Predictive Modeling API Reference
Model Development
cranalytics.model_development
Feature engineering, WoE binning, and lift/gain utilities.
Workflow 4: Credit Risk Feature Analytics
engineer_loan_features(df, *, as_of_date=None, reference_date=None)
Add derived credit-risk features to a loan DataFrame.
Source columns that are absent are silently skipped. Original columns are always preserved.
Parameters
df : pd.DataFrame
Loan-level DataFrame.
as_of_date : pd.Timestamp
Snapshot or model development date used to compute loan_age_months.
Must be provided explicitly — never default to max(start_date).

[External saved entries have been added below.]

Lemma drop_seen_subset es : forall written seen e, e ∈ drop_seen written seen es -> e ∈ es.
Proof.
  induction es as [|e0 es IH]; intros written seen e; cbn [drop_seen]; [done|].
  destruct (skips e0 && _); [intros ?%IH; by right|]. intros [->|?%IH]%elem_of_cons; [by left|by right].
Qed.
Lemma replacement_ids_subset es : forall overwritten i, i ∈ replacement_ids overwritten es -> i ∈ id <$> es.
Proof.
  induction es as [|e es IH]; intros overwritten i; cbn [replacement_ids fmap list_fmap]; [set_solver|].
  case_match; [|intros ?%IH; by right]. destruct (unique (meta e)).
  - intros [->%elem_of_singleton|?%IH]%elem_of_union; [by left|by right].
  - intros ?%IH. by right.
Qed.

Lemma insert_read_snapshots l h ks snaps : hash_at ks ks_jobs = Some h -> (forall i, i ∈ l -> i ∈ ids) ->
  insert_snapshots (zip l ((fun f => h !! f) <$> l)) ∅ = Ok snaps -> watched snaps /\ fresh snaps ks.
Proof.
  intros Hh Hl H. assert (zip l ((fun f => h !! f) <$> l) = (fun i => (i, h !! i)) <$> l) as Hz
    by (clear; induction l; cbn; by f_equal).
  rewrite Hz in H. split.
  - eapply insert_snapshots_watched; [|  |exact H]; [|by intros i [? ?%lookup_empty_Some]].
    intros i. rewrite <- list_fmap_compose, list_elem_of_fmap. intros (j & -> & ?). by apply Hl.
  - eapply insert_snapshots_fresh; [| |exact H]; [|by intros i sn ?%lookup_empty_Some].
    apply Forall_fmap, Forall_true. intros i. unfold compose, payload_of. by rewrite Hh.
Qed.

Lemma enqueue_chunk_ends fuel dest es written : (forall e, e ∈ es -> id e ∈ ids) -> ends_within fuel (enqueue_chunk st fuel dest es written).
Proof.
  intros Hids. unfold enqueue_chunk. destruct (forallb _ es).
  { apply settles_ends, settles_try; [apply settles_ordinary|by intros; apply settles_lift]. }
  assert (forall i, i ∈ replacement_ids ∅ (drop_seen written ∅ es) -> i ∈ ids) as Hrep.
  { intros i Hi. apply replacement_ids_subset in Hi. apply list_elem_of_fmap in Hi as (e & -> & He).
    by eapply Hids, drop_seen_subset. }
  destruct (drop_seen written ∅ es) as [|e0 es0]; [by apply settles_ends, settles_lift|].
  set (pending := e0 :: es0) in *. unfold read_snapshots.
  destruct (elements (replacement_ids ∅ pending)) as [|i l] eqn:El.
  { intros env ks. cbn [lift try pbind]. apply enqueue_rest_ends; [by intros i [? ?%lookup_empty_Some]|apply map_Forall_empty]. }
  assert (forall j, j ∈ i :: l -> j ∈ ids) as Hl by (intros j; rewrite <- El, elem_of_elements; apply Hrep).
  intros env ks. unfold try at 1 2 5 6, call, perform. cbn [pbind run_amid disturbances run_event exec MemRedis documented].
  set (ks0 := disturb env ks). unfold read_hash. destruct (hash_at ks0 ks_jobs) as [h|] eqn:Hh; cbn [map_err]; [|done].
  destruct (insert_snapshots _ ∅) as [snaps|err] eqn:Ei; cbn [lift pbind run_amid disturbances].
  2: { intros _ [= ->]. by apply insert_snapshots_error in Ei. }
  destruct (insert_read_snapshots (i :: l) h ks0 snaps Hh Hl Ei) as [Hw Hf].
  intros Hd. apply (enqueue_rest_ends fuel dest pending written snaps (tail env) ks0 Hw Hf).
  eapply Nat.le_lt_trans; [|exact Hd]. apply Nat.le_add_l.
Qed.

Lemma enqueue_chunks_end fuel dest cs : Forall (Forall (fun e => id e ∈ ids)) cs ->
  forall written, ends_within fuel (enqueue_each_chunk st fuel dest cs written).
Proof.
  induction 1 as [|c cs Hc _ IH]; intros written; cbn [enqueue_each_chunk]; [by apply settles_ends, settles_lift|].
  apply ends_try; [|apply IH]. apply enqueue_chunk_ends. by rewrite Forall_forall in Hc.
Qed.

Lemma connection_settles : settles connection.
Proof. by intros env ks. Qed.
Lemma enqueue_list_ends fuel es : (forall e, e ∈ es -> id e ∈ ids) -> ends_within fuel (enqueue_list st fuel es).
Proof.
  intros Hids. unfold enqueue_list. destruct es as [|e es]; [by apply settles_ends, settles_lift|].
  apply ends_try; [apply settles_ends, connection_settles|intros _]. unfold enqueue_list_w_conn.
  apply ends_try; [|intros _; by apply settles_ends, settles_lift]. apply enqueue_chunks_end.
  apply Forall_chunks, Forall_forall. auto.
Qed.
Lemma enqueue_w_conn_ends fuel e dest : id e ∈ ids -> ends_within fuel (enqueue_w_conn st fuel e dest).
Proof.
  intros Hid. apply ends_try; [|intros _; by apply settles_ends, settles_lift]. apply enqueue_chunk_ends.
  by intros e' ->%list_elem_of_singleton.
Qed.
Lemma enqueue_ends fuel e : id e ∈ ids -> ends_within fuel (enqueue st fuel e).
Proof.
  intros Hid. apply ends_try; [apply settles_ends, connection_settles|intros _]. by apply enqueue_w_conn_ends.
Qed.

(** ** More fuel

    [extends p q]: where [p] does not run out of fuel, [q] runs like [p]. *)
Definition extends {A} (p q : rprog A) : Prop :=
  forall env ks, (run_amid env p ks).1.1 <> Err StillRunning -> run_amid env q ks = run_amid env p ks.

Lemma extends_refl {A} (p : rprog A) : extends p p.
Proof. done. Qed.
Lemma extends_try {A B} (p q : rprog A) (f g : A -> rprog B) :
  extends p q -> (forall a, extends (f a) (g a)) -> extends (try p f) (try q g).
Proof.
  intros Hp Hf env ks. unfold try. rewrite !run_amid_bind. specialize (Hp env ks).
  destruct (run_amid env p ks) as [[[a|e] ks'] env'] eqn:E; cbn in *; intros Hne; rewrite Hp by congruence; [by apply Hf|done].
Qed.
Lemma enqueue_loop_extends fuel : forall fuel' dest pending snaps written, fuel <= fuel' ->
  extends (enqueue_loop st fuel dest pending snaps written) (enqueue_loop st fuel' dest pending snaps written).
Proof.
  induction fuel as [|fuel IH]; intros [|fuel'] dest pending snaps written Hle; [by intros ?? []|by intros ?? []|lia|].
  cbn [enqueue_loop]. apply extends_try; [apply extends_refl|intros [[|c cs] outs]]; [apply extends_refl|].
  apply extends_try; [apply extends_refl|intros snaps']. apply IH. lia.
Qed.
Lemma enqueue_chunk_extends fuel fuel' dest es written : fuel <= fuel' ->
  extends (enqueue_chunk st fuel dest es written) (enqueue_chunk st fuel' dest es written).
Proof.
  intros Hle. unfold enqueue_chunk. case_match; [apply extends_refl|]. case_match; [apply extends_refl|].
  do 3 (apply extends_try; [apply extends_refl|intros ?]). case_match; [apply extends_refl|]. by apply enqueue_loop_extends.
Qed.
Lemma enqueue_list_extends fuel fuel' es : fuel <= fuel' -> extends (enqueue_list st fuel es) (enqueue_list st fuel' es).
Proof.
  intros Hle. unfold enqueue_list. case_match; [apply extends_refl|]. apply extends_try; [apply extends_refl|intros ?].
  apply extends_try; [|intros ?; apply extends_refl]. generalize (∅ : gset JobId).
  induction (enqueue_list_chunks _) as [|c cs IH]; intros written; cbn [enqueue_each_chunk]; [apply extends_refl|].
  apply extends_try; [by apply enqueue_chunk_extends|intros; apply IH].
Qed.
End Contention.

Section Requests.
Context {S : Serde}.
Variable st : StorageInternal.
Implicit Types (ks : keyspace).

(** C11. An enqueue whose jobs are disturbed [n] times ends within [n + 1] runs of the script in each chunk: whatever other
    clients and workers do to the keyspace between its commands, it does not run out of fuel when a payload of one of its jobs
    changed fewer times than it has fuel, and more fuel gives the same answer and the same keyspace. (Its loop retries only
    while what it read is stale, and learns from every reply.) *)
Theorem enqueue_rounds_bounded fuel es env ks :
  disturbances st (id <$> es) env (enqueue_list st fuel es) ks < fuel ->
  (run_amid env (enqueue_list st fuel es) ks).1.1 <> Err StillRunning /\
  forall fuel', fuel <= fuel' -> run_amid env (enqueue_list st fuel' es) ks = run_amid env (enqueue_list st fuel es) ks.
Proof.
  intros Hd. assert ((run_amid env (enqueue_list st fuel es) ks).1.1 <> Err StillRunning) as Hne.
  { apply (enqueue_list_ends st (id <$> es)); [|done]. intros e He. by apply list_elem_of_fmap_2. }
  split; [done|]. intros fuel' Hle. by apply enqueue_list_extends.
Qed.
End Requests.

Lemma retry_script_preserves pid jid text score : entry_ok jid text ->
  preserves held (Script (retry_failed_lua (jobs keys) (retry keys) (processing_queue keys pid) jid text score)).
Proof.
  intros Hok. destruct (decide (jid = J)) as [->|Hne].
  2: { apply script_harmless, require_types_harmless. cbn. naive_solver. }
  apply preserves_script. intros ks Hk. unfold retry_failed_lua. apply preflight_preserves; [done|].
  intros E. with_types E.
  edestruct (retry_failed_run (jobs keys) (processing_queue keys pid) ltac:(key_ne) (retry keys) J text score ks)
    as (ks' & Hrun & Hh' & Hz' & _); [key_ne|key_ne|eassumption..|].
  unfold retry_failed_lua in Hrun. rewrite Hrun. destruct Hk as [(h & Hh & Hall & HJ) _]. simplify_eq.
  split.
  - eexists. split; [exact Hh'|]. split; [by apply map_Forall_insert_2|by apply insert_keeps].
  - eapply (in_zset _ (retry keys)); [by right|exact Hz'|]. by simplify_map_eq.
Qed.

Lemma promote_script_preserves sq q jid payload score :
  job_zset sq -> (jid = J -> starts_with (namespace keys) q = false) ->
  preserves held (Script (promote_scheduled_lua (jobs keys) sq (namespace_queue keys q) jid payload score)).
Proof.
  intros Hsq Hq. destruct (decide (jid = J)) as [->|Hne].
  2: { apply script_harmless, require_types_harmless. cbn. split; [done|]. intros x.
       case_decide; [|done]. cbn. split; [done|]. intros y. case_decide; [|done]. destruct y; cbn; naive_solver. }
  specialize (Hq eq_refl). pose proof (job_list_queue q Hq) as Hjl.
  assert (sq <> namespace_queue keys q) as Hne by (intros ->; by apply (job_zset_not_job_list _ Hsq)).
  apply preserves_script. intros ks Hk. apply preflight_preserves; [done|]. intros E. with_types E.
  fold (promote_scheduled_lua (jobs keys) sq (namespace_queue keys q) J payload score).
  erewrite promote_scheduled_run by (try eassumption; auto with keys).
  destruct Hk as [Hk Hw]. pose proof Hk as (h & Hh & _ & [text HJ]). simplify_eq. rewrite HJ.
  case_decide; [|done]. cbn [snd]. split.
  - eapply kept_put_zset; [by ks_simp|]. by eapply kept_put_list.
  - eapply in_list; [done|by ks_simp|by left].
Qed.

Lemma resurrect_script_preserves pid q jid payload should :
  (jid = J -> starts_with (namespace keys) q = false /\ should = true) ->
  preserves held (Script (resurrect_claim_lua (jobs keys) (processing_queue keys pid)
    (namespace_queue keys q) jid payload should)).
Proof.
  intros Hq. destruct (decide (jid = J)) as [->|Hne].
  2: { apply script_harmless, require_types_harmless. cbn. split; [done|]. intros [|]; [|done].
       cbn. split; [done|]. intros y. case_decide; [|done].
       destruct y, should; cbn; repeat split; try done. intros _. set_solver. }
  destruct (Hq eq_refl) as [Hplain ->].
  apply preserves_script. intros ks Hk. apply preflight_preserves; [done|]. intros E. with_types E.
  fold (resurrect_claim_lua (jobs keys) (processing_queue keys pid) (namespace_queue keys q) J payload true).
  erewrite resurrect_claim_run by (try eassumption; auto with keys).
  destruct Hk as [Hk Hw]. pose proof Hk as (h & Hh & _ & [text HJ]). simplify_eq. rewrite HJ.
  case_decide; [|done]. cbn [snd]. split.
  - eapply kept_put_list; [by ks_simp|]. by eapply kept_put_list.
  - eapply in_list; [by apply job_list_queue|by ks_simp|by left].
Qed.

(** ** enqueue.lua *)

Definition input_ok (a : EnqueueArg) : Prop :=
  entry_ok (in_id a) (in_payload a) /\
  (in_id a = J -> exists q, starts_with (namespace keys) q = false /\ in_queue a = namespace_queue keys q).

Local Abbreviation commit dest := (commit_one (is_schedule dest) (jobs keys) (schedule keys) (retry keys)).

Lemma store_job_held dest a ks : input_ok a -> held ks ->
  held (store_job (is_schedule dest) (jobs keys) (schedule keys) a ks).
Proof.
  intros [Hok _] Hk. unfold store_job.
  pose proof (harmless_preserves (HSET (jobs keys) (in_id a) (in_payload a)) ks (fun _ => Hok) Hk) as H1.
  destruct (is_schedule dest).
  - by apply (harmless_preserves (ZADD (schedule keys) (in_score a) (in_id a))).
  - by apply (harmless_preserves (LPUSH (in_queue a) (in_id a))).
Qed.

Lemma purge_held old new jid ks : jid <> J -> held ks -> held (purge (schedule keys) (retry keys) old new jid ks).
Proof.
  intros Hne Hk. unfold purge.
  pose proof (harmless_preserves (ZREM (schedule keys) jid) ks (fun _ => Hne) Hk) as H1.
  pose proof (harmless_preserves (ZREM (retry keys) jid) _ (fun _ => Hne) H1) as H2.
  pose proof (harmless_preserves (LREM old 0 jid) _ Hne H2) as H3.
  case_decide; [done|]. by apply (harmless_preserves (LREM new 0 jid) _ Hne).
Qed.

(** After its store, a job waits: its destination has been tested. *)
Lemma store_job_waiting dest types a ks :
  well_typed types ks -> types !! jobs keys = Some THash -> in_id a = J -> input_ok a ->
  (if is_schedule dest then types !! schedule keys = Some TZset else types !! in_queue a = Some TList) ->
  waiting (store_job (is_schedule dest) (jobs keys) (schedule keys) a ks).
Proof.
  intros Hw Hj HJ [_ Hq] Hd. unfold store_job.
  pose proof (well_typed_upd_hash types ks Hw (jobs keys) <[in_id a := in_payload a]> Hj) as Hw1.
  destruct (is_schedule dest).
  - destruct (typed_zset types _ Hw1 _ Hd) as [z Hz]. eapply (in_zset _ (schedule keys)); [by left| |].
    + unfold upd_zset. erewrite write_zset_ok by done. cbn [snd]. by ks_simp.
    + rewrite HJ. by simplify_map_eq.
  - destruct (typed_list types _ Hw1 _ Hd) as [l Hl]. destruct (Hq HJ) as (q & Hplain & Eq).
    eapply (in_list _ (in_queue a)); [rewrite Eq; by apply job_list_queue| |].
    + unfold upd_list. erewrite write_list_ok by done. cbn [snd]. by ks_simp.
    + rewrite HJ. by left.
Qed.
Lemma retry_gives_back p text score : entry_fits J text ->
  gives_back p (Script (retry_failed_lua (jobs keys) (retry keys) (processing_queue keys p) J text score)).
Proof.
  intros Hfits. apply script_gives_back. intros ks Hk Hc. unfold retry_failed_lua. rewrite require_types_run.
  destruct (types_ok _ ks) eqn:E; [|by apply stays]. with_types E.
  match goal with Hh : hash_at _ _ = Some ?x, H1 : zset_at _ _ = Some ?y, H2 : list_at _ _ = Some ?w |- _ =>
    rename x into h, y into z, w into l, H1 into Hz, H2 into Hl end.
  do 3 lua_step. cbn [script_doc snd]. destruct Hk as (h0 & Hh0 & Hok & Hcop & _). assert (h0 = h) as -> by congruence.
  unfold Places.claims_of in Hc. rewrite (at_list _ ks l), processing_place in Hc by done.
  set (ks1 := put_hash (jobs keys) (<[J := text]> h) ks).
  assert (copies ks1 = copies ks) as E1 by (by apply (copies_hash _ h)).
  destruct (copies_zset_add (retry keys) z score ks1 ltac:(unfold ks1; by ks_simp) (retry_place requested)) as [E2 _].
  set (ks2 := put_zset (retry keys) (<[J := score]> z) ks1) in *.
  pose proof (copies_list (processing_queue keys p) l (lrem 1 J l) ks2 ltac:(unfold ks2, ks1; by ks_simp)) as E3.
  rewrite processing_place, occurrences_lrem1, decide_True in E3 by done. set (ks3 := put_list _ _ ks2) in *.
  assert (once ks3) as Hk3.
  { exists (<[J := text]> h). split; [unfold ks3, ks2, ks1; by ks_simp|]. split_and!; [by apply map_Forall_insert_2|lia|].
    by rewrite lookup_insert_eq. }
  split; [done|]. right; right. rewrite (whereabouts_at ks3 (retry keys)); [by apply place_of_retry|done|].
  rewrite (at_zset _ _ (<[J := score]> z)), retry_place, lookup_insert_eq, decide_True by (done || unfold ks3, ks2, ks1; by ks_simp). lia.
Qed.
End Moves.
Lemma calm_delete_job jid : jid <> J -> calm_prog (delete_job st jid).
Proof.
  intros Hn. unfold delete_job. open_op. apply guarded_try; [apply guarded_perform; calm_side|]. intros _.
  apply guarded_try; [apply guarded_call; calm_side|]. intros raw. apply guarded_try.
  - destruct (raw ≫= payload_queue); [done|]. case_decide; [|done].
    unfold scan_keys_w_conn. apply guarded_try; [apply guarded_call; calm_side|done].
  - intros qs. apply guarded_perform, event_bystander_calm. apply Forall_app. split.
    + repeat constructor; cbn; auto with calm. intros _. set_solver.
    + apply Forall_fmap, Forall_true. done.
Qed.

(** ** Due jobs and stopped processes *)

Lemma snapshot_then_calm {B} jid (k : option string -> option JobEnvelope -> rprog B) (g : OxanaError -> rprog B) :
  (forall text e, from_str text = Ok e -> id e = jid -> fit e -> calm_prog (k (Some text) (Some e))) ->
  calm_prog (k None None) -> (forall e, calm_prog (g e)) ->
  calm_prog (pbind (transition_snapshot st jid) (fun r =>
    match r with Ok (payload, envelope) => k payload envelope | Err e => g e end)).
Proof.
  intros Hk Hnone Hg. unfold transition_snapshot, try, calm_prog. rewrite ?Hst. cbn [pbind call perform].
  split; [calm_side|]. intros r [->|(ks & Hks & ->)]; [apply Hg|]. pose proof (once_payload jid) as Hp.
  destruct (fst _) as [[text|]|e] eqn:E; cbn; [|apply Hnone|apply Hg].
  specialize (Hp _ ks Hks E text eq_refl). unfold parse_job. destruct (from_str text) as [e|] eqn:Ep; cbn; [|apply Hg].
  destruct (entry_fits_parse jid text e Hp Ep). by apply Hk.
Qed.

Lemma calm_promote sq due : zset_place requested sq = true -> forall count, calm_prog (promote_scheduled_jobs st sq due count).
Proof.
  intros Hsq. induction due as [|[jid score] due IH]; intros count; cbn [promote_scheduled_jobs]; [done|].
  assert (forall payload q, plain_queue q -> calm_prog (perform (Script (promote_scheduled_lua (jobs keys) sq (namespace_queue keys q) jid payload score)))) as Hs
    by (intros; by apply guarded_perform, promote_calm).
  apply snapshot_then_calm.
  - intros text e _ _ [Hq _]. apply guarded_try; [rewrite ?Hst; by apply Hs|intros; apply IH].
  - apply guarded_try; [rewrite ?Hst; apply Hs, empty_name_plain|intros; apply IH].
  - intros e. by destruct (is_json_error e).
Qed.
Lemma calm_enqueue_scheduled sq now : sq = schedule keys \/ sq = retry keys -> calm_prog (enqueue_scheduled st sq now).
Proof.
  intros Hsq. unfold enqueue_scheduled. open_op. apply guarded_try; [apply guarded_perform; calm_side|]. intros _.
  apply guarded_try; [apply guarded_call; calm_side|]. intros due. apply calm_promote. by apply bool_decide_eq_true.
Qed.
Lemma calm_retry_all_now : calm_prog (retry_all_now st).
Proof.
  unfold retry_all_now. open_op. apply guarded_try; [apply guarded_perform; calm_side|]. intros _.
  apply guarded_try; [apply guarded_call; calm_side|]. intros due. apply calm_promote, retry_place.
Qed.

Lemma fit_resurrects e : fit e -> id e = J -> resurrect (meta e) = true.
Proof. intros [_ Hd] HJ. specialize (Hd HJ). unfold durable in Hd. rewrite !andb_true_iff in Hd. tauto. Qed.

Lemma calm_resurrect_claims pid ids : pid ∈ stopped ->
  forall count, calm_prog (resurrect_claims st (processing_queue keys pid) ids count).
Proof.
  intros Hpid. induction ids as [|jid ids IH]; intros count; cbn [resurrect_claims]; [done|]. apply snapshot_then_calm.
  - intros text e _ Hid He. apply guarded_try; [|intros; apply IH]. rewrite ?Hst. apply guarded_perform, resurrect_calm; [done|apply He|].
    intros ->. left. by apply fit_resurrects.
  - apply guarded_try; [|intros; apply IH]. rewrite ?Hst. apply guarded_perform, resurrect_calm; [done|apply empty_name_plain|by right].
  - intros e. by destruct (is_json_error e).
Qed.
Lemma calm_forget_process pid : calm_prog (pipe [ZREM (processes keys) pid; HDEL (processes_data keys) [pid]]).
Proof.
  apply guarded_pipe. constructor; [|constructor; [|done]]; apply event_bystander_calm; cbn.
  - split; [apply processes_apart|]. by rewrite (proj2 processes_apart).
  - by intros ?%data_ne_jobs.
Qed.
#[local] Hint Resolve calm_forget_process calm_resurrect_claims : calm_ops.
Lemma calm_resurrect_process pid : pid ∈ stopped -> calm_prog (resurrect_process st pid).
Proof. intros Hpid. unfold resurrect_process. rewrite ?Hst. calms. Qed.
Lemma calm_resurrect_processes pids : Forall (fun pid => pid ∈ stopped) pids -> calm_prog (resurrect_processes st pids).
Proof.
  induction 1 as [|pid pids Hpid _ IH]; cbn [resurrect_processes]; [done|].
  apply guarded_try; [by apply calm_resurrect_process|done].
Qed.
Lemma calm_self_cleanup : calm_prog (self_cleanup st).
Proof. unfold self_cleanup. open_op. apply guarded_try; [apply guarded_perform; calm_side|]. intros _. apply calm_forget_process. Qed.
Lemma calm_ping {P : ProcessSerde} now_ms now : calm_prog (ping st now_ms now).
Proof.
  unfold ping. open_op. apply guarded_try; [apply guarded_perform; calm_side|]. intros _. apply guarded_lift_try. intros text _.
  apply guarded_pipe. constructor; [|constructor; [|done]]; apply event_bystander_calm; cbn.
  - split; [apply processes_apart|]. by rewrite (proj2 processes_apart).
  - by intros ?%data_ne_jobs.
Qed.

reference_date : pd.Timestamp, optional
Deprecated alias for as_of_date. Will be removed in v2.0.
Returns
pd.DataFrame
Copy of df with derived columns appended.
fit_woe_binning(df, feature_cols, target_col, *, special_codes=None, **binning_kwargs)
Fit an optimal WoE binning process on the provided features.
Wraps optbinning.BinningProcess. Requires optbinning.
Parameters
df : pd.DataFrame
feature_cols : list[str]
target_col : str
Binary target column (0/1).
special_codes : list, optional
Sentinel values to group into a special bin.
**binning_kwargs
Passed to BinningProcess.
Returns
optbinning.BinningProcess
Fitted process. Call .transform(X, metric="woe") to encode.
lift_gain_table(y_true, y_prob, *, n_bins=10)
Compute lift and gain table from binary labels and predicted probabilities.
Sorts observations by descending score, splits into n_bins equal-sized
buckets, and returns per-bin statistics.
Parameters
y_true : array-like Binary labels (0/1). y_prob : array-like Predicted probabilities in [0, 1]. n_bins : int Number of equal-size buckets (default 10).
Returns
pd.DataFrame Columns: bin, n, n_events, event_rate, cumulative_n, cumulative_events, cumulative_gain, lift, score_min, score_max, baseline_rate.
Predictive Targets
cranalytics.predictive_targets
Target construction from monthly performance panels.
Workflow 5a: Target Construction
assemble_modeling_frame(features_df, targets_df, *, on, leakage_guard=True)
Join features and targets with optional leakage detection.
Parameters
features_df : pd.DataFrame
targets_df : pd.DataFrame
on : str or list[str]
Join key(s), typically "loan_id" or ["loan_id", "as_of_date"].
leakage_guard : bool
If True, raises if any non-key target column appears in features_df.
Returns
pd.DataFrame Inner join of features and targets.
build_targets(panel_df, *, mode, targets, target_overrides=None)
Derive or validate binary/regression targets from a monthly performance panel.
Parameters
panel_df : pd.DataFrame
Monthly performance panel. Required columns (panel mode):
loan_id, mob, as_of_date, origination_date, original_principal,
dpd, chargeoff_amount.
mode : str
"panel" — derive targets from dpd/chargeoff columns.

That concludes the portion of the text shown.